→ DATA EXTRACT:
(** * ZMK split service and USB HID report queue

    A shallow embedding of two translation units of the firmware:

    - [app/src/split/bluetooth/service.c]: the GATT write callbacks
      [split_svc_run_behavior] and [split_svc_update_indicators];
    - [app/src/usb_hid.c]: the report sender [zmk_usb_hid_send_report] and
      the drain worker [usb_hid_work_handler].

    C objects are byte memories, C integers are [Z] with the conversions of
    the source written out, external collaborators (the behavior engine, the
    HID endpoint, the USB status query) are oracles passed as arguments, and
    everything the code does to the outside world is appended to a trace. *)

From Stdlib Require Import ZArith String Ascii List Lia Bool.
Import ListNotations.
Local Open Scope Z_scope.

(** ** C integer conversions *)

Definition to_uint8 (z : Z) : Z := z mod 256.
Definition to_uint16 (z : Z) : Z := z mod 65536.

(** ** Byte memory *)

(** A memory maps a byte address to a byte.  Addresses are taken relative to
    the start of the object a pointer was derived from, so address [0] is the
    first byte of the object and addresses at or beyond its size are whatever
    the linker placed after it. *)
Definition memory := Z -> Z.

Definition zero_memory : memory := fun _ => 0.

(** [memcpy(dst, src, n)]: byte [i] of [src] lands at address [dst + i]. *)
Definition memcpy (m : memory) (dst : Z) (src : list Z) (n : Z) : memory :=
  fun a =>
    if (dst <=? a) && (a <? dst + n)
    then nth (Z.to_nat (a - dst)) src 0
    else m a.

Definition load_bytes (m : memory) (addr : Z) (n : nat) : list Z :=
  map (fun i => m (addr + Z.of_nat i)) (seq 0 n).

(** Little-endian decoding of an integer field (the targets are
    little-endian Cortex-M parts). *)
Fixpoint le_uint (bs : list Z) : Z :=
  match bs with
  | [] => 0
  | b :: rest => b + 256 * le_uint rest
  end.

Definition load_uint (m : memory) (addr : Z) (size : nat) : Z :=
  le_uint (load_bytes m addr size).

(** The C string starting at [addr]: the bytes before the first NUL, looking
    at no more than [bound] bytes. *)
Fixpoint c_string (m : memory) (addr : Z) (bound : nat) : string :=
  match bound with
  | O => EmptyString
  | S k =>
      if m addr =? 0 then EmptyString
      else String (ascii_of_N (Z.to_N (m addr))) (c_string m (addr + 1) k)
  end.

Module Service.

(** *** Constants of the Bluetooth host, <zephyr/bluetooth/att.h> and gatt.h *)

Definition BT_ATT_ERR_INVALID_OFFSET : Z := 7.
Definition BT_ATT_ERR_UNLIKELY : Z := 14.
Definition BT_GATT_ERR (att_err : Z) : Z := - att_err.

→ TASK BRIEF:
Every line above from the line with "- [app/src/split/bluetooth/service.c]: the" to the line with "(** [memcpy(dst, src, n)]: byte" is wanted, ends included; write them out exactly and add no other line.

→ RESULT:
    - [app/src/split/bluetooth/service.c]: the GATT write callbacks
      [split_svc_run_behavior] and [split_svc_update_indicators];
    - [app/src/usb_hid.c]: the report sender [zmk_usb_hid_send_report] and
      the drain worker [usb_hid_work_handler].

    C objects are byte memories, C integers are [Z] with the conversions of
    the source written out, external collaborators (the behavior engine, the
    HID endpoint, the USB status query) are oracles passed as arguments, and
    everything the code does to the outside world is appended to a trace. *)

From Stdlib Require Import ZArith String Ascii List Lia Bool.
Import ListNotations.
Local Open Scope Z_scope.

(** ** C integer conversions *)

Definition to_uint8 (z : Z) : Z := z mod 256.
Definition to_uint16 (z : Z) : Z := z mod 65536.

(** ** Byte memory *)

(** A memory maps a byte address to a byte.  Addresses are taken relative to
    the start of the object a pointer was derived from, so address [0] is the
    first byte of the object and addresses at or beyond its size are whatever
    the linker placed after it. *)
Definition memory := Z -> Z.

Definition zero_memory : memory := fun _ => 0.

(** [memcpy(dst, src, n)]: byte [i] of [src] lands at address [dst + i]. *)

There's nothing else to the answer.